The fourth or fifth day into his ascent, Hiscock summitted his first high pass, getting him to about 16,000 feet.

“For anybody, that’s a serious climb,” Hiscock explains. “Most people do a longer route that takes an extra five days but it’s a much more gentle route.

“This will take you over a high pass where you if you slip you’re seriously gonna have some pain. You’re probably going to slide for about 2,000 feet before you either drop off the edge or bring up solid.”

About 10 minutes after completing that pass, they encountered a vicious snowstorm with thunder and lightning.

The following day was probably the second hardest day of the trip up to that point, Hiscock says, due to walking up and down along the side of a mountain.

“A few places there’s just enough space for the width of your foot,” he says.
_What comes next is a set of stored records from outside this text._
(* ===== verification/Merge.v ===== *)
(** * Layering of run configuration

    [agentRunApplyProfile] and the [agentRunMerge...] functions of
    [src/internal/controller/agent_run_controller.go], with the compositions of
    skill and tool sets and [agentRunHarnessWithProfile] of
    [agent_run_composition.go]: a run inherits from its profile, and its profile
    from a harness profile, field by field.

    A slice the code copies before it appends to it is a list; in particular a
    deep copy is the identity.  The maps from keys to positions the code keeps
    while it merges lists are part of the model ([mergeKeyed]), the values they
    index are shown to be in range. *)

From stdpp Require Import base list gmap strings sorting.
From Stdlib Require Import ZArith Lia Ascii.
From S2P Require Import Prelude GoStrings GoTime Names ApiRun Kube MemKube Fixtures.

(** ** One field *)

(** [if strings.TrimSpace(run.F) != "" { out.F = run.F }] *)
Definition orText (base run : string) : string := if blank run then base else run.
(** [if run.F != "" { out.F = run.F }] *)
Definition orValue (base run : string) : string := if String.eqb run "" then base else run.
(** [if run.F != nil { out.F = run.F.DeepCopy() }] *)
Definition orPtr {A} (base run : option A) : option A :=
  match run with Some _ => run | None => base end.
(** [if len(run.F) > 0 { out.F = copy of run.F }] *)
Definition orList {A} (base run : list A) : list A :=
  match run with [] => base | _ => run end.

(** The frame of the optional blocks: nil when both are nil, the profile's block
    when the run has none, and otherwise the run's block over the profile's (or
    over a zero block). *)
Definition mergeBlock {A} (zero : A) (over : A → A → A) (profile run : option A) : option A :=
  match profile, run with
  | None, None => None
  | Some p, None => Some p
  | _, Some r => Some (over (default zero profile) r)
  end.

Definition mergePromptText (profile run : string) : string :=
  let profile := TrimSpace profile in
  let run := TrimSpace run in
  if String.eqb profile "" then run
  else if String.eqb run "" then profile
  else profile +:+ nl +:+ nl +:+ run.

(** ** Lists without duplicates *)

(** One iteration of the loops that keep the first item of each key. *)
Definition keepFirst {A} (key : A → string) (st : list A * gset string) (item : A) :
    list A * gset string :=
  let '(out, seen) := st in
  if bool_decide (key item ∈ seen) then st else (out ++ [item], {[key item]} ∪ seen).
Then they descended to about 12,000 feet, entering the Hinku Valley. They trekked through that for another three days, before reaching Khare, the last teahouse before you get to high camp, which is at about 19,000 feet.
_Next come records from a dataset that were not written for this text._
(* ===== verification/Webhook.v ===== *)
(** * Webhook deliveries

    src/internal/runapi/external_triggers.go and external_triggers_hmac.go: the
    receiver of the API server for GitHub webhooks.  [handleExternalTriggerWebhook]
    is the whole HTTP handler: it authenticates a delivery, checks it against the
    trigger, creates or annotates AgentRuns, and records the delivery. *)

From stdpp Require Import base list gmap strings.
From Stdlib Require Import ZArith Lia Ascii.
From S2P Require Import Prelude GoStrings GoTime Sha256 Hmac Names ApiRun ApiWork ApiTrigger Kube RunControl Merge Capabilities Composition.

Open Scope Z_scope.

(** ** Requests and responses *)

(** A POST to /api/v1/external-triggers/{namespace}/{name}/{receiverID}: the path
    values, the headers X-Hub-Signature-256, X-Anvil-Trigger-Token,
    X-GitHub-Delivery and X-GitHub-Event, and the body or the error of reading it. *)
Record WebhookRequest := mkWebhookRequest {
  wr_Namespace : string; wr_Name : string; wr_ReceiverID : string;
  wr_Signature : string; wr_Token : string; wr_Delivery : string; wr_Event : string;
  wr_Body : GoErr + string }.

(** [writeAPIError] with its status, code and message, or the JSON answer. *)
Inductive Response :=
  | ApiError (status : Z) (code message : string)
  | Delivered (status : Z) (duplicate : bool) (deliveryID : string) (runRefs : list NamespacedObjectReference).

(** The fields of the payload that are decoded. *)
Record githubWebhookPayload := mkPayload {
  gh_Action : string;
  gh_RepositoryFullName : string;
  gh_RepositoryName : string;
  gh_RepositoryOwner : string;
  gh_Sender : string;
  gh_IssueNumber : Z;
  gh_IssueTitle : string;
  gh_PullRequestNumber : Z;
  gh_PullRequestTitle : string;
  gh_Ref : string;
  gh_Before : string;
  gh_After : string;
  gh_CommentBody : string }.
(** Go: [json.Unmarshal] into a payload. *)
Class PayloadDecoder := decodePayload : string → option githubWebhookPayload.
(** A path token with white space at its ends, which the receiver does not trim while
    it trims the header, matches no request: the trigger takes no delivery. *)
Theorem padded_token_refuses_all enabled writable request now (w w' : W) x trigger secret token :
  hk_triggers (hooks W w) !! (TrimSpace (wr_Namespace request), TrimSpace (wr_Name request)) = Some trigger →
  loadExternalTriggerSecrets trigger w = inr (secret, token) → TrimSpace token ≠ token →
  handleExternalTriggerWebhook enabled writable request now w = (w', x) → hooks W w' = hooks W w.
Proof.
  intros Ht Hl Htok E. destruct (wp_elim _ _ _ _ _ (wp_handle enabled writable request now w) E) as (response & _ & Hc & _).
  destruct Hc as [?|(_ & _ & t2 & body & payload & repo & summary & Ha & _)]; [done|]. exfalso.
  pose proof (au_stored _ _ _ _ Ha) as Hst. assert (t2 = trigger) as -> by congruence.
  destruct (au_secret _ _ _ _ Ha) as (s2 & tok2 & Hl2 & _ & Hm). assert (tok2 = token) as -> by congruence.
  destruct Hm as [->|<-]; [by apply Htok|]. by rewrite TrimSpace_idem in Htok.
Qed.

(** ** The daily cap *)

Definition requestKey (request : WebhookRequest) : key := (TrimSpace (wr_Namespace request), TrimSpace (wr_Name request)).
(** Whether the answer says that a delivery of the trigger at [k] was accepted. *)
Definition acceptedAt (k : key) (request : WebhookRequest) (x : GoErr + Response) : Z :=
  match x with
  | inr (Delivered status duplicate _ _) =>
      if (status =? 202) && negb duplicate && bool_decide (requestKey request = k) then 1 else 0
  | _ => 0
  end.
Definition counter (t : AgentExternalTrigger) :=
  (exs_DeliveriesTodayDate (aet_Status t), exs_DeliveriesToday (aet_Status t), ext_MaxDeliveriesPerDay (aet_Spec t)).

(** Requests of one day and what others do, who leave the counter and the cap of the
    trigger at [k] alone; [n] deliveries of that trigger are answered as accepted. *)
Inductive dayTrace (k : key) (day : string) : W → Z → W → Prop :=
  | day_start w : dayTrace k day w 0 w
  | day_request w n w1 enabled writable request now w2 x :
      dayTrace k day w n w1 → FormatDay now = day →
      handleExternalTriggerWebhook enabled writable request now w1 = (w2, x) →
      dayTrace k day w (n + acceptedAt k request x) w2
  | day_others w n w1 w2 :
      dayTrace k day w n w1 →
      (∀ t2, hk_triggers (hooks W w2) !! k = Some t2 → ∃ t1, hk_triggers (hooks W w1) !! k = Some t1 ∧ counter t2 = counter t1) →
      dayTrace k day w n w2.

Definition withinCap (k : key) (day : string) (limit n : Z) (m : Hooks) : Prop :=
  0 ≤ n ≤ limit ∧ ∀ t, hk_triggers m !! k = Some t → ext_MaxDeliveriesPerDay (aet_Spec t) = limit
    ∧ (exs_DeliveriesTodayDate (aet_Status t) = day ∧ n ≤ exs_DeliveriesToday (aet_Status t) ≤ limit
       ∨ exs_DeliveriesTodayDate (aet_Status t) ≠ day ∧ n = 0).

Lemma recorded_within k day limit n t t' d refs :
  0 < limit ≤ maxInt64 → 0 ≤ n → FormatDay (dl_AcceptedAt d) = day → ext_MaxDeliveriesPerDay (aet_Spec t) = limit →
  (exs_DeliveriesTodayDate (aet_Status t) = day ∧ n ≤ exs_DeliveriesToday (aet_Status t) ≤ limit
     ∨ exs_DeliveriesTodayDate (aet_Status t) ≠ day ∧ n = 0) →
  (ext_MaxDeliveriesPerDay (aet_Spec t) ≤ 0 ∨ exs_DeliveriesTodayDate (aet_Status t) ≠ day
     ∨ exs_DeliveriesToday (aet_Status t) < ext_MaxDeliveriesPerDay (aet_Spec t)) →
  aet_Status t' = recordedStatus d refs (aet_Status t) → aet_Spec t' = aet_Spec t →
  withinCap k day limit (n + 1) (mkHooks {[ k := t' ]} ∅).
Proof.
  intros Hl Hn Hd Hlim Hin Had Hst Hsp.
  assert (exs_DeliveriesTodayDate (aet_Status t') = day ∧ n + 1 ≤ exs_DeliveriesToday (aet_Status t') ≤ limit) as [Hday Htoday].
  { rewrite Hst. cbn. rewrite Hd. split; [done|].
    assert (∀ z, 0 ≤ z < limit → wrap64 (z + 1) = z + 1) as Hw by (intros z Hz; apply wrap64_id; unfold inInt64, minInt64, maxInt64 in *; lia).
    case_bool_decide as Eq.
    - destruct Hin as [[_ ?]|[? _]]; [|done]. destruct Had as [?|[?|?]]; [lia|done|]. rewrite Hw by lia. lia.
    - destruct Hin as [[? _]|[_ ->]]; [done|]. rewrite Hw by lia. lia. }
  split; [lia|]. cbn. intros t2 Ht2. rewrite lookup_singleton_eq in Ht2. injection Ht2 as <-. rewrite Hsp. split; [done|by left].
Qed.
There, he was joined by his climbing sherpa, Tinji, who owns the teahouse with his wife. Lakpa, his trekking sherpa, left at that point.
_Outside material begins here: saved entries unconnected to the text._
Lemma Forall2_map_r {A} (R : A → A → Prop) f l : (∀ a, R a (f a)) → Forall2 R l (map f l).
Proof. intros Hf. induction l; constructor; auto. Qed.
Lemma storeEnv_admitted e : admittedEnv e (storeEnv e).
Proof.
  destruct e as [n v [[r f k]|]]; split_and!; try done; constructor. split_and!; [done| |]; simpl.
  - destruct f; constructor. split; [done|]. apply orText_defaulted.
  - destruct k; constructor. split; [done|]. apply orDefault_defaulted.
Qed.
Lemma storeContainer_admitted c : admittedContainer c (storeContainer c).
Proof. constructor; [done|apply Forall2_map_r, storeEnv_admitted|apply orText_defaulted..]. Qed.
Lemma storeVolume_admitted v : admittedVolume v (storeVolume v).
Proof.
  destruct v as [n [? [?|] ?|[?|] ?|[?|] ?|[?|] ?| | | |]]; unfold storeVolume; simpl; constructor.
Qed.
Lemma storePod_admitted p : admittedPod p (storePod p).
Proof.
  constructor; try apply orDefault_defaulted; try apply orText_defaulted; try done;
    apply Forall2_map_r; first [apply storeContainer_admitted|apply storeVolume_admitted].
Qed.
Lemma storeJob_admitted uid j : uid ≠ "" → admitted j (storeJob uid j).
Proof.
  intros Hu. constructor; try apply orDefault_defaulted; try done.
  - by right.
  - eexists. split; [|reflexivity]. reflexivity.
  - apply storePod_admitted.
Qed.

Lemma admitted_owners j s owners : admitted j s →
  admitted j (s <| job_ObjectMeta := (job_ObjectMeta s) <| meta_OwnerReferences := owners |> |>).
Proof. intros []. constructor; assumption. Qed.

(** A variable of the run that refers to a field without naming the version costs the
    run its Job: the server stores the reference with the version [v1], as documented,
    and the stored Job is refused as not being the planned one. *)
Theorem unversioned_field_refused `{Marshal (list AgentRunDataVolumeStatus), Marshal (list string),
    Marshal (list ToolItem), Marshal AgentRunResolvedCompositionStatus}
    options obj jobName configMapName dataVolumes uid stored run e s f :
  e ∈ ex_ExtraEnv (execution obj) → env_ValueFrom e = Some s → evs_FieldRef s = Some f → ofs_APIVersion f = "" →
  job_Spec stored = job_Spec (storeJob uid (agentRunJob options obj jobName configMapName dataVolumes)) →
  validateAgentRunJob stored (agentRunJob options obj jobName configMapName dataVolumes) run ≠ inr tt.
Proof.
  intros He Hs Hf Ha Hst Hv%validated_pods. rewrite Hst in Hv. apply (f_equal pod_Containers), executes_normalize in Hv.
  apply (f_equal (λ l, match l with [] => [] | (_, env, _, _, _, _, _) :: _ => env end)) in Hv.
  change (map storeEnv (agentRunEnv options obj dataVolumes) = agentRunEnv options obj dataVolumes) in Hv.
  assert (e ∈ agentRunEnv options obj dataVolumes) as Hin.
  { unfold agentRunEnv. cbv zeta. rewrite !elem_of_app. tauto. }
  assert (storeEnv e = e) as Hee.
  { revert Hv Hin. generalize (agentRunEnv options obj dataVolumes). intros l. induction l as [|d l IH]; [by intros _ ?%not_elem_of_nil|].
    simpl. intros [Hd Hl]%cons_eq_inj Hin. apply elem_of_cons in Hin as [Hin|Hin]; [rewrite Hin; exact Hd|]. by apply IH. }
  apply (f_equal (λ e, env_ValueFrom e ≫= evs_FieldRef)) in Hee. unfold storeEnv in Hee. simpl in Hee.
  rewrite Hs in Hee. simpl in Hee. rewrite Hf in Hee. simpl in Hee. injection Hee as Hee.
  apply (f_equal ofs_APIVersion) in Hee. simpl in Hee. by rewrite Ha in Hee.
Qed.

Definition fx_job_run : AgentRun :=
  zero_AgentRun <| run_ObjectMeta := zero_ObjectMeta <| meta_Name := "triage" |>
    <| meta_Namespace := "ops" |> <| meta_UID := "run-1" |> |>
  <| run_Spec := zero_AgentRunSpec <| rs_Harness := (rs_Harness zero_AgentRunSpec)
       <| har_Execution := (har_Execution (rs_Harness zero_AgentRunSpec))
            <| ex_ExtraEnv := [mkEnvVar "NODE" "" (Some (mkEnvVarSource ""
                 (Some (mkObjectFieldSelector "v1" "spec.nodeName")) None))] |>
            <| ex_NodeSelector := {[ "disk" := "ssd" ]} |> |> |> |>.
Definition fx_owner (run : AgentRun) : OwnerReference :=
  mkOwnerReference GroupVersion "AgentRun" (run_Name run) (run_UID run) (Some true).
Definition fx_json {A} : Marshal A := λ _, Some "{}".
Definition fx_job : Job :=
  agentRunJob (H := fx_json) (H0 := fx_json) (H1 := fx_json) (H2 := fx_json) DefaultOptions
    fx_job_run "triage-harness" "triage-context" [].
Definition fx_stored_job : Job :=
  let j := storeJob "job-1" fx_job in
  j <| job_ObjectMeta := (job_ObjectMeta j) <| meta_OwnerReferences := [fx_owner fx_job_run] |> |>.

Lemma fx_stored_job_admitted : admitted fx_job fx_stored_job.
Proof. apply admitted_owners, storeJob_admitted. discriminate. Qed.

(** Its one variable refers to a field and names the version. *)
Lemma fx_settled : Forall settledEnv (givenEnv fx_job_run []).
Proof.
  apply Forall_singleton. intros s [= <-]. split; [|discriminate]. intros f [= <-]. discriminate.
Qed.

Lemma stored_job_recognised_witness :
  ∃ digest, agentRunJobSnapshotDigest (H := fx_json) fx_stored_job = inr digest
    ∧ validateAgentRunJob fx_stored_job fx_job fx_job_run = inr tt.
Proof.
  destruct (stored_job_recognised (H := fx_json) (H0 := fx_json) (H1 := fx_json) (H2 := fx_json)
    (H3 := fx_json) DefaultOptions fx_job_run "triage-harness" "triage-context" []
    fx_stored_job fx_settled fx_stored_job_admitted) as [Hd Hv].
  exists (digestJSON (Some "{}")). split.
  - rewrite Hd. vm_compute. reflexivity.
  - apply Hv. vm_compute. reflexivity.
Defined.

Lemma validated_job_executes_plan_witness :
  validateAgentRunJob fx_stored_job fx_job fx_job_run = inr tt
  ∧ js_BackoffLimit (job_Spec fx_stored_job) = Some 0
  ∧ pod_NodeSelector (tpl_Spec (js_Template (job_Spec fx_stored_job))) = {[ "disk" := "ssd" ]}.
Proof.
  assert (validateAgentRunJob fx_stored_job fx_job fx_job_run = inr tt) as E
    by (vm_compute; reflexivity).
  split; [exact E|].
  destruct (validated_job_executes_plan fx_stored_job fx_job fx_job_run E) as (_ & _ & Hb & _ & _ & _ & _ & _ & _ & Hp).
  split; [rewrite Hb; reflexivity|]. 
  pose proof (f_equal (λ t, match t with (_, n, _, _, _, _) => n end) Hp) as Hn.
  refine (eq_trans Hn _). vm_compute. reflexivity.
Defined.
In the next 10 hours, they climbed another 3,000 feet. That was the second highest elevation change in one day. Then they entered the Mera Pass, where they had to climb more than 5,000 feet in the next two days.

“That’s where people get in trouble,” says Hiscock.

The first day was very difficult.

“He’s basically leading you up through this very steep climb up the glacier,” he explains. “After about two hours of steep climbing, it’s a steady climb then to high camp.”

But what should have been an hour to high camp, took him another two hours.

“I was beat,” he recalls. “I would take 40 or 50 steps and stop. My breathing was really heavy, my heart rate was up. It was the hardest two hours of my whole trip.”

When they got to high camp at about 4 p.m., he says he passed out in the tent. After taking some Tylenol and getting some sleep, he recovered for the morning. They got up at 1 a.m. and there was no issue from there to the summit.

“You go straight up for about five hours,” says Hiscock.

Given his struggles the previous day, there was concern he wouldn’t make it. But it ended up one of the easiest parts of the trip.

He completed the summit on April 14, his wife’s birthday, at about 6 a.m. Nepalese time.

On the way back down, his left knee, which he hurt playing hockey years ago, gave out. Otherwise, physically he suffered no major issues, although he lost 24 pounds during the expedition.

After all that, Hiscock remains ambitious and doesn’t expect that to be his final journey in the mountain ranges.

“I figure I can go a few thousand more,” he says.

He feels he needs to do at least one more high peak, with more vertical climbs, in preparation before he can consider the big one: Mount Everest.